[Experimental and clinical study on flow cytometric DNA analysis of human breast carcinoma].

Flow cytometric DNA analysis was performed on four human breast carcinoma xenografts serially transplanted into nude mice (MX-1, T-61, R-27 and MCF-7) together with 31 surgical specimens of breast carcinoma. Mechanically dissociated tumor cells were stained with propidium iodide and histograms were obtained by counting at least 2 x 10(4) cells using EPICS-V flow cytometer. Tumor ploidy was expressed as DNA Index using internal standard of chicken red blood cells and the percentage of cells in the S phase of cell cycle was determined by Bagwell's program. All of four xenografts and 23 of 31 clinical specimens showed non-diploid pattern.

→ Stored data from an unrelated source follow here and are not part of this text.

(** A union gives back, as the variant it was set from, the value it was set
    from: every variant of every union without a discriminator. *)
Theorem union_roundtrip :
  (∀ v : WormholeTransferResponse.t, @representable _ wormholeTransferResponseCodec v → DownloadFileResponse_TransferDirectives.AsWormholeTransferResponse (DownloadFileResponse_TransferDirectives.FromWormholeTransferResponse v).1 = (v, None)) ∧
  (∀ v : S3TransferResponse.t, @representable _ s3TransferResponseCodec v → DownloadFileResponse_TransferDirectives.AsS3TransferResponse (DownloadFileResponse_TransferDirectives.FromS3TransferResponse v).1 = (v, None)) ∧
  (∀ v : StreamerTransferResponse.t, @representable _ streamerTransferResponseCodec v → DownloadFileResponse_TransferDirectives.AsStreamerTransferResponse (DownloadFileResponse_TransferDirectives.FromStreamerTransferResponse v).1 = (v, None)) ∧
  (∀ v : SchedulerServiceHealth.t, @representable _ schedulerServiceHealthCodec v → HPCCluster_ServicesHealth_Item.AsSchedulerServiceHealth (HPCCluster_ServicesHealth_Item.FromSchedulerServiceHealth v).1 = (v, None)) ∧
  (∀ v : FilesystemServiceHealth.t, @representable _ filesystemServiceHealthCodec v → HPCCluster_ServicesHealth_Item.AsFilesystemServiceHealth (HPCCluster_ServicesHealth_Item.FromFilesystemServiceHealth v).1 = (v, None)) ∧
  (∀ v : SSHServiceHealth.t, @representable _ sSHServiceHealthCodec v → HPCCluster_ServicesHealth_Item.AsSSHServiceHealth (HPCCluster_ServicesHealth_Item.FromSSHServiceHealth v).1 = (v, None)) ∧
  (∀ v : S3ServiceHealth.t, @representable _ s3ServiceHealthCodec v → HPCCluster_ServicesHealth_Item.AsS3ServiceHealth (HPCCluster_ServicesHealth_Item.FromS3ServiceHealth v).1 = (v, None)) ∧
  (∀ v : HealthCheckException.t, @representable _ healthCheckExceptionCodec v → HPCCluster_ServicesHealth_Item.AsHealthCheckException (HPCCluster_ServicesHealth_Item.FromHealthCheckException v).1 = (v, None)) ∧
  (∀ v : gmap string string, @representable _ envCodec v → JobDescriptionModel_Env.AsJobDescriptionModelEnv0 (JobDescriptionModel_Env.FromJobDescriptionModelEnv0 v).1 = (v, None)) ∧
  (∀ v : list string, @representable _ (@listCodec string stringCodec) v → JobDescriptionModel_Env.AsJobDescriptionModelEnv1 (JobDescriptionModel_Env.FromJobDescriptionModelEnv1 v).1 = (v, None)) ∧
  (∀ v : string, @representable _ stringCodec v → NodeModel_Features.AsNodeModelFeatures0 (NodeModel_Features.FromNodeModelFeatures0 v).1 = (v, None)) ∧
  (∀ v : list string, @representable _ (@listCodec string stringCodec) v → NodeModel_Features.AsNodeModelFeatures1 (NodeModel_Features.FromNodeModelFeatures1 v).1 = (v, None)) ∧
  (∀ v : string, @representable _ stringCodec v → NodeModel_State.AsNodeModelState0 (NodeModel_State.FromNodeModelState0 v).1 = (v, None)) ∧
  (∀ v : list string, @representable _ (@listCodec string stringCodec) v → NodeModel_State.AsNodeModelState1 (NodeModel_State.FromNodeModelState1 v).1 = (v, None)) ∧
  (∀ v : string, @representable _ stringCodec v → PartitionModel_Partition.AsPartitionModelPartition0 (PartitionModel_Partition.FromPartitionModelPartition0 v).1 = (v, None)) ∧
  (∀ v : list string, @representable _ (@listCodec string stringCodec) v → PartitionModel_Partition.AsPartitionModelPartition1 (PartitionModel_Partition.FromPartitionModelPartition1 v).1 = (v, None)) ∧
  (∀ v : WormholeTransferRequest.t, @representable _ wormholeTransferRequestCodec v → PostFileDownloadRequest_TransferDirectives.AsWormholeTransferRequest (PostFileDownloadRequest_TransferDirectives.FromWormholeTransferRequest v).1 = (v, None)) ∧
  (∀ v : S3TransferRequest.t, @representable _ s3TransferRequestCodec v → PostFileDownloadRequest_TransferDirectives.AsS3TransferRequest (PostFileDownloadRequest_TransferDirectives.FromS3TransferRequest v).1 = (v, None)) ∧
  (∀ v : StreamerTransferRequest.t, @representable _ streamerTransferRequestCodec v → PostFileDownloadRequest_TransferDirectives.AsStreamerTransferRequest (PostFileDownloadRequest_TransferDirectives.FromStreamerTransferRequest v).1 = (v, None)) ∧
  (∀ v : WormholeTransferUploadRequest.t, @representable _ wormholeTransferUploadRequestCodec v → PostFileUploadRequest_TransferDirectives.AsWormholeTransferUploadRequest (PostFileUploadRequest_TransferDirectives.FromWormholeTransferUploadRequest v).1 = (v, None)) ∧
  (∀ v : S3TransferRequest.t, @representable _ s3TransferRequestCodec v → PostFileUploadRequest_TransferDirectives.AsS3TransferRequest (PostFileUploadRequest_TransferDirectives.FromS3TransferRequest v).1 = (v, None)) ∧
  (∀ v : StreamerTransferRequest.t, @representable _ streamerTransferRequestCodec v → PostFileUploadRequest_TransferDirectives.AsStreamerTransferRequest (PostFileUploadRequest_TransferDirectives.FromStreamerTransferRequest v).1 = (v, None)) ∧
  (∀ v : WormholeTransferResponse.t, @representable _ wormholeTransferResponseCodec v → UploadFileResponse_TransferDirectives.AsWormholeTransferResponse (UploadFileResponse_TransferDirectives.FromWormholeTransferResponse v).1 = (v, None)) ∧
  (∀ v : S3TransferResponse.t, @representable _ s3TransferResponseCodec v → UploadFileResponse_TransferDirectives.AsS3TransferResponse (UploadFileResponse_TransferDirectives.FromS3TransferResponse v).1 = (v, None)) ∧
  (∀ v : StreamerTransferResponse.t, @representable _ streamerTransferResponseCodec v → UploadFileResponse_TransferDirectives.AsStreamerTransferResponse (UploadFileResponse_TransferDirectives.FromStreamerTransferResponse v).1 = (v, None)).
Proof. split_and!; intros v Hv; exact (as_from v Hv). Qed.

Section Discriminated.
Context `{JsonMerge}.

Lemma merged_member before after st key s :
  NoDup (before ++ (key, JStr st) :: after).*1 →
  ∃ l', JSONMerge (Some (JObj (before ++ (key, JStr st) :: after))) (JObj [(key, JStr s)]) = inl (JObj l') ∧
    l' ≡ₚ before ++ (key, JStr s) :: after.
Proof.
  intros Hn. destruct (JSONMerge_member _ key s Hn) as (l' & Hm & Hp). exists l'. split; [done|]. rewrite Hp.
  assert (Hk : ∀ l : list (string * json), key ∉ l.*1 → filter (λ m, m.1 ≠ key) l = l).
  { induction l as [|m l IH]; [done|]. rewrite fmap_cons. intros [Hm' Hl]%not_elem_of_cons.
    rewrite filter_cons_True by (intros E; by apply Hm'). by rewrite IH. }
  rewrite fmap_app, fmap_cons in Hn. apply list.NoDup_app in Hn as (_ & Hd & [Ha _]%list.NoDup_cons).
  rewrite list.filter_app, filter_cons_False by (cbn; auto). rewrite !Hk; [by rewrite Permutation_middle|done|].
  intros Hb. apply (Hd _ Hb). by left.
Qed.

(** The text that a union is set to decodes to the value with its discriminator. *)
Lemma from_discriminated `{JsonCodec A} assign (v v' : A) before after st service :
  marshal v = JObj (before ++ ("serviceType", JStr st) :: after) →
  marshal v' = JObj (before ++ ("serviceType", JStr service) :: after) → representable v' →
  (∀ j, decode j zeroValue = decodeStruct assign j zeroValue) →
  (∀ k1 k2 d1 d2, k1 ≠ k2 → assign k1 = Some d1 → assign k2 = Some d2 → commutes d1 d2) →
  NoDup (Strings.ToLower <$> (before ++ ("serviceType", JStr service) :: after).*1) →
  ∃ t, fromDiscriminated service v = (t, None) ∧ asVariant t = (v', None) ∧
    DataOperation_DataTransfer.Discriminator t = (service, None).
Proof.
  intros Hv Hv' Hr Hd Hc Hn. unfold fromDiscriminated, discriminate. rewrite Hv.
  destruct (merged_member before after st "serviceType" service) as (l' & -> & Hp).
  { assert (Hk : (before ++ ("serviceType", JStr st) :: after).*1 = (before ++ ("serviceType", JStr service) :: after).*1)
      by (by rewrite !fmap_app).
    rewrite Hk. by eapply NoDup_fmap_1. }
  exists (Some (JObj l')). split; [done|]. symmetry in Hp. split.
  - cbn. rewrite Hd. apply decodeStruct_members. eapply (decodeMembers_perm _ _ _ _ _ Hc Hp Hn).
    apply decodeStruct_members. rewrite <- Hv', <- Hd. by apply decode_marshal.
  - set (f := λ name, if name =s "servicetype" then Some decodeString else None).
    change (decodeStruct f (JObj l') "" = (service, None)). apply decodeStruct_members.
    apply (decodeMembers_perm f (before ++ ("serviceType", JStr service) :: after)); [|done|done|].
    { intros k1 k2 d1 d2 Hk H1 H2. unfold f in H1, H2. destruct (k1 =s "servicetype") eqn:E1, (k2 =s "servicetype") eqn:E2; try done.
      apply String.eqb_eq in E1, E2. by subst. }
    rewrite fmap_app, fmap_app, fmap_cons, fmap_cons in Hn. apply list.NoDup_app in Hn as (_ & Hb & [Ha _]%list.NoDup_cons).
    assert (Hf : ∀ l a, "servicetype" ∉ Strings.ToLower <$> l.*1 → decodeMembers f l a = Some a).
    { induction l as [|[k x] l IH]; intros a Hl; [done|]. cbn in Hl |- *. apply not_elem_of_cons in Hl as [Hk Hl]. unfold f at 1.
      rewrite (proj2 (String.eqb_neq _ _)) by done. by apply IH. }
    assert (Happ : ∀ l1 l2 a, "servicetype" ∉ Strings.ToLower <$> l1.*1 → decodeMembers f (l1 ++ l2) a = decodeMembers f l2 a).
    { induction l1 as [|[k x] l1 IH]; intros l2 a Hl; [done|]. cbn in Hl |- *. apply not_elem_of_cons in Hl as [Hk Hl]. unfold f at 1.
      rewrite (proj2 (String.eqb_neq _ _)) by done. by apply IH. }
    rewrite Happ; [cbn; by apply Hf|]. intros Hin. apply (Hb _ Hin). by left.
Qed.
End Discriminated.

(** ** The data transfer services *)

#[local] Ltac distinctKeys :=
  unfold optionalMember; repeat case_match; apply (bool_decide_unpack _); vm_compute; exact I.
#[local] Ltac commuting assign :=
  intros k1 k2 d1 d2 Hk H1 H2; unfold assign in H1, H2; repeat case_match; simplify_eq;
  try (exfalso; apply Hk; etransitivity; [|symmetry]; by apply String.eqb_eq);
  apply commutes_field; by intros [].

Section DataTransfer.
Context `{JsonMerge}.
#[local] Open Scope string_scope.

Lemma s3_transfer v : representable (S3DataTransfer.with_ServiceType v "s3") →
  ∃ t, DataOperation_DataTransfer.FromS3DataTransfer v = (t, None) ∧
    asVariant t = (S3DataTransfer.with_ServiceType v "s3", None) ∧ DataOperation_DataTransfer.Discriminator t = ("s3", None).
Proof.
  intros Hr. apply (from_discriminated S3DataTransfer.assign v (S3DataTransfer.with_ServiceType v "s3")
    (S3DataTransfer.before v) (S3DataTransfer.after v) (S3DataTransfer.ServiceType v)); try done.
  - commuting S3DataTransfer.assign.
  - unfold S3DataTransfer.before, S3DataTransfer.after. distinctKeys.
Qed.

Lemma wormhole_transfer v : representable (WormholeDataTransfer.with_ServiceType v "wormhole") →
  ∃ t, DataOperation_DataTransfer.FromWormholeDataTransfer v = (t, None) ∧
    asVariant t = (WormholeDataTransfer.with_ServiceType v "wormhole", None) ∧
    DataOperation_DataTransfer.Discriminator t = ("wormhole", None).
Proof.
  intros Hr. apply (from_discriminated WormholeDataTransfer.assign v (WormholeDataTransfer.with_ServiceType v "wormhole")
    (WormholeDataTransfer.before v) [] (WormholeDataTransfer.ServiceType v)); try done.
  - commuting WormholeDataTransfer.assign.
  - unfold WormholeDataTransfer.before. distinctKeys.
Qed.

Lemma streamer_transfer v : representable (StreamerDataTransfer.with_ServiceType v "streamer") →
  ∃ t, DataOperation_DataTransfer.FromStreamerDataTransfer v = (t, None) ∧
    asVariant t = (StreamerDataTransfer.with_ServiceType v "streamer", None) ∧
    DataOperation_DataTransfer.Discriminator t = ("streamer", None).
Proof.
  intros Hr. apply (from_discriminated StreamerDataTransfer.assign v (StreamerDataTransfer.with_ServiceType v "streamer")
    (StreamerDataTransfer.before v) (StreamerDataTransfer.after v) (StreamerDataTransfer.ServiceType v)); try done.
  - commuting StreamerDataTransfer.assign.
  - unfold StreamerDataTransfer.before, StreamerDataTransfer.after. distinctKeys.
Qed.

(** The union of the data transfer services keeps its variant: whatever service
    type a value names, the union set from it is read by its discriminator as a
    value of that variant, with the service type of the variant. *)
Theorem data_transfer_roundtrip :
  (∀ v, representable (S3DataTransfer.with_ServiceType v "s3") →
     DataOperation_DataTransfer.ValueByDiscriminator (DataOperation_DataTransfer.FromS3DataTransfer v).1 =
     (Some (DataOperation_DataTransfer.IsS3 (S3DataTransfer.with_ServiceType v "s3")), None)) ∧
  (∀ v, representable (WormholeDataTransfer.with_ServiceType v "wormhole") →
     DataOperation_DataTransfer.ValueByDiscriminator (DataOperation_DataTransfer.FromWormholeDataTransfer v).1 =
     (Some (DataOperation_DataTransfer.IsWormhole (WormholeDataTransfer.with_ServiceType v "wormhole")), None)) ∧
  (∀ v, representable (StreamerDataTransfer.with_ServiceType v "streamer") →
     DataOperation_DataTransfer.ValueByDiscriminator (DataOperation_DataTransfer.FromStreamerDataTransfer v).1 =
     (Some (DataOperation_DataTransfer.IsStreamer (StreamerDataTransfer.with_ServiceType v "streamer")), None)).
Proof.
  split_and!; intros v Hr.
  - destruct (s3_transfer v Hr) as (t & -> & Ha & Hd). unfold DataOperation_DataTransfer.ValueByDiscriminator.
    cbn [fst]. rewrite Hd. change ("s3" =s "s3") with true. cbn iota.
    unfold DataOperation_DataTransfer.AsS3DataTransfer. by rewrite Ha.
  - destruct (wormhole_transfer v Hr) as (t & -> & Ha & Hd). unfold DataOperation_DataTransfer.ValueByDiscriminator.
    cbn [fst]. rewrite Hd. change ("wormhole" =s "s3") with false. change ("wormhole" =s "streamer") with false.
    change ("wormhole" =s "wormhole") with true. cbn iota.
    unfold DataOperation_DataTransfer.AsWormholeDataTransfer. by rewrite Ha.
  - destruct (streamer_transfer v Hr) as (t & -> & Ha & Hd). unfold DataOperation_DataTransfer.ValueByDiscriminator.
    cbn [fst]. rewrite Hd. change ("streamer" =s "s3") with false. change ("streamer" =s "streamer") with true. cbn iota.
    unfold DataOperation_DataTransfer.AsStreamerDataTransfer. by rewrite Ha.
Qed.
End DataTransfer.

Statistically significant correlation was observed between %S and tumor doubling time of human tumor xenografts, viewed rapid growing tumor revealed high %S. In clinical cases, statistically significant correlation was present between %S and histological grade and the state of hormone receptors. Histological grade III tumors had a significantly higher %S than that of histological grade I tumors. ER negative tumors showed a significantly higher mean %S than that of ER positive tumors. Similarly, PgR negative tumors possessed a significantly higher mean %S than that of PgR positive tumors. However, no significant correlation was found between ploidy pattern and clinicopathological parameters. It was concluded that flow cytometric %S might be useful to estimate the biological malignancy of human breast carcinomas.